● SUPPLIED RECORDS:

(* ===== verification/GoHttp.v ===== *)
(** * HTTP messages (package net/http)

    Headers with canonical keys, incoming requests, and the response writer: the
    first write or [WriteHeader] fixes the status and the headers that are sent. *)

From S2P Require Import Prelude GoBytes GoJson GoUrl GoUrlParse Errors.

Open Scope Z_scope.

(** ** Headers *)

Abbreviation header := (gmap string (list string)).

Definition token_byte (c : ascii) : bool := is_alnum c || byte_in "!#$%&'*+-.^_`|~" c.

Fixpoint canonical_go (upper : bool) (s : string) : string :=
  match s with
  | "" => ""
  | String c s =>
      String (if upper then to_upper_byte c else to_lower_byte c)
        (canonical_go (bool_decide (c = "-"%char)) s)
  end.

(** [http.CanonicalHeaderKey] *)
Definition canonical_key (k : string) : string :=
  if str_all token_byte k then canonical_go true k else k.

Definition header_get (k : string) (h : header) : string := values_get (canonical_key k) h.
Definition header_set (k v : string) (h : header) : header := <[canonical_key k := [v]]> h.
Definition header_add (k v : string) (h : header) : header := values_append (canonical_key k) v h.

(** ** Requests *)

Inductive method := MethodGet | MethodPost | MethodPut | MethodOther (name : string).

(** A body: the bytes that can be read, and the error the reading ends with, if not
    the end of the body. *)
Record body := { b_bytes : string; b_err : option goerr }.

Record http_request := {
  hr_method : method;
  hr_url : url;
  hr_requestURI : string;
  hr_host : string;
  hr_tls : bool;
  hr_header : header;
  hr_body : body }.

(** ** Responses *)

(** [rw_sent] is the status and the headers that went out, [rw_header] the map
    the handler edits. *)
Record writer := { rw_header : header; rw_sent : option (Z * header); rw_body : string }.

Definition new_writer : writer := {| rw_header := ∅; rw_sent := None; rw_body := "" |}.

Definition WriteHeader (status : Z) (w : writer) : writer :=
  match rw_sent w with
  | Some _ => w
  | None => {| rw_header := rw_header w; rw_sent := Some (status, rw_header w);
               rw_body := rw_body w |}
  end.

Definition Write (s : string) (w : writer) : writer :=
  let w := WriteHeader 200 w in
  {| rw_header := rw_header w; rw_sent := rw_sent w; rw_body := rw_body w +:+ s |}.

Definition edit_header (f : header → header) (w : writer) : writer :=
  {| rw_header := f (rw_header w); rw_sent := rw_sent w; rw_body := rw_body w |}.

(** What the client gets when the handler is done. *)
Definition response_of (w : writer) : Z * header * string :=
  match rw_sent w with
  | Some (status, h) => (status, h, rw_body w)
  | None => (200, rw_header w, rw_body w)
  end.

Definition rw_status (w : writer) : Z := (response_of w).1.1.

(** [json.NewEncoder(w).Encode] of a value with the document [j]; [None] is its
    error, after which nothing is written. *)
Definition write_json (j : option json) (w : writer) : writer :=
  match j with Some j => Write (json_encode j) w | None => w end.

Definition errBodyTooLarge : goerr := EText "http: request body too large".

(** [io.ReadAll(http.MaxBytesReader(w, body, max))]: a body beyond the limit closes
    the connection after the reply. *)
Definition read_all (max : Z) (b : body) (w : writer) : writer * res goerr string :=
  let max := Z.max 0 max in
  if max <? Z.of_nat (String.length (b_bytes b))
  then (match rw_sent w with
        | None => edit_header (header_set "Connection" "close") w
        | Some _ => w
        end, Err errBodyTooLarge)
  else (w, match b_err b with Some e => Err e | None => Ok (b_bytes b) end).

(** ** Laws *)

Lemma header_get_set k v h : header_get k (header_set k v h) = v.
Proof. unfold header_get, header_set, values_get. by rewrite lookup_insert_eq. Qed.

Lemma header_get_set_ne k k' v h :
  canonical_key k ≠ canonical_key k' → header_get k (header_set k' v h) = header_get k h.
Proof. intros Hk. unfold header_get, header_set, values_get. by rewrite lookup_insert_ne. Qed.

Lemma WriteHeader_sent status w s : rw_sent w = Some s → WriteHeader status w = w.
Proof. unfold WriteHeader. by intros ->. Qed.

Lemma rw_status_WriteHeader s w : rw_sent w = None → rw_status (WriteHeader s w) = s.
Proof. unfold rw_status, response_of, WriteHeader. intros ->. done. Qed.

Lemma rw_status_Write t w : rw_sent w ≠ None → rw_status (Write t w) = rw_status w.
Proof.
  unfold rw_status, response_of, Write, WriteHeader.
  destruct (rw_sent w) as [[]|] eqn:Hs; simpl; by rewrite ?Hs.
Qed.

Lemma rw_status_edit f w : rw_status (edit_header f w) = rw_status w.
Proof. unfold rw_status, response_of, edit_header. simpl. by destruct (rw_sent w) as [[]|]. Qed.

Lemma rw_status_write_json j w : rw_sent w ≠ None → rw_status (write_json j w) = rw_status w.
Proof. destruct j; [apply rw_status_Write|done]. Qed.

Example canonical_keys :
  canonical_key <$> ["x-inngest-sync-kind"; "X-Inngest-SDK"; "content-type"; "Retry-After"; "bad key"] =
  ["X-Inngest-Sync-Kind"; "X-Inngest-Sdk"; "Content-Type"; "Retry-After"; "bad key"].
Proof. vm_compute. reflexivity. Qed.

● YOUR ASSIGNMENT: Take every line above carrying "rewrite" and return it.

● RESULT:
Proof. unfold header_get, header_set, values_get. by rewrite lookup_insert_eq. Qed.
Proof. intros Hk. unfold header_get, header_set, values_get. by rewrite lookup_insert_ne. Qed.
  destruct (rw_sent w) as [[]|] eqn:Hs; simpl; by rewrite ?Hs.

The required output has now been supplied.